### Data records:
----------------------------------------

(** ** Theorems *)

(** Along a run that keeps the row and never has it pending, its outcome can only
    be consumed. *)
Lemma settled_outcome id w w' j j' :
  rtc (fun a b => job_op a b /\ exists k, db_jobs (wdb b) !! id = Some k /\ job_Status k <> JobPending) w w' ->
  db_jobs (wdb w) !! id = Some j -> job_Status j <> JobPending -> db_jobs (wdb w') !! id = Some j' ->
  job_Payload j' = job_Payload j /\ job_Error j' = job_Error j /\
  (job_Status j' = job_Status j \/ job_Status j = JobDone /\ job_Status j' = JobConsumed).
Proof.
  intros Hrun. revert j. induction Hrun as [w|w w1 w' [Hop (j1 & Hj1 & Hn1)] Hrun IH]; intros j Hj Hn Hj'.
  - replace j' with j by congruence. auto.
  - destruct (IH j1 Hj1 Hn1 Hj') as (P & E & S).
    destruct (job_op_rows _ _ Hop id j1 Hj1) as [[Hnone _]|(j0 & Hj0 & [_ Hs] & _)]; [congruence|].
    replace j0 with j in * by congruence. clear IH Hrun.
    destruct Hs as [(S1 & P1 & E1)| | | |]; [|congruence..|]; (split_and!; [congruence..|]); destruct S as [|[]]; try (left; congruence); right; split; congruence.
Qed.

(** A consumed row stays consumed, whatever runs. *)
Lemma consumed_final id w w' j :
  rtc (fun a b => job_op a b /\ is_Some (db_jobs (wdb b) !! id)) w w' ->
  db_jobs (wdb w) !! id = Some j -> job_Status j = JobConsumed ->
  exists j', db_jobs (wdb w') !! id = Some j' /\ same_outcome j j'.
Proof.
  intros Hrun. revert j. induction Hrun as [w|w w1 w' [Hop [j1 Hj1]] _ IH]; intros j Hj Hc; [exists j; repeat split; auto|].
  destruct (job_op_rows _ _ Hop id j1 Hj1) as [[Hnone _]|(j0 & Hj0 & [_ Hs] & _)]; [congruence|].
  replace j0 with j in * by congruence.
  destruct Hs as [(S1 & P1 & E1)|?|?|[|]|?]; try congruence.
  destruct (IH j1 Hj1 ltac:(congruence)) as (j' & Hj' & S2 & P2 & E2). exists j'. split; [done|]. unfold same_outcome. by rewrite S2, P2, E2.
Qed.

----------------------------------------

### Task to carry out:
Only an exact copy is wanted here: the line containing "(** A consumed" and every later line, up to and including the last line of the listing.

### Expected answer:
(** A consumed row stays consumed, whatever runs. *)
Lemma consumed_final id w w' j :
  rtc (fun a b => job_op a b /\ is_Some (db_jobs (wdb b) !! id)) w w' ->
  db_jobs (wdb w) !! id = Some j -> job_Status j = JobConsumed ->
  exists j', db_jobs (wdb w') !! id = Some j' /\ same_outcome j j'.
Proof.
  intros Hrun. revert j. induction Hrun as [w|w w1 w' [Hop [j1 Hj1]] _ IH]; intros j Hj Hc; [exists j; repeat split; auto|].
  destruct (job_op_rows _ _ Hop id j1 Hj1) as [[Hnone _]|(j0 & Hj0 & [_ Hs] & _)]; [congruence|].
  replace j0 with j in * by congruence.
  destruct Hs as [(S1 & P1 & E1)|?|?|[|]|?]; try congruence.
  destruct (IH j1 Hj1 ltac:(congruence)) as (j' & Hj' & S2 & P2 & E2). exists j'. split; [done|]. unfold same_outcome. by rewrite S2, P2, E2.
Qed.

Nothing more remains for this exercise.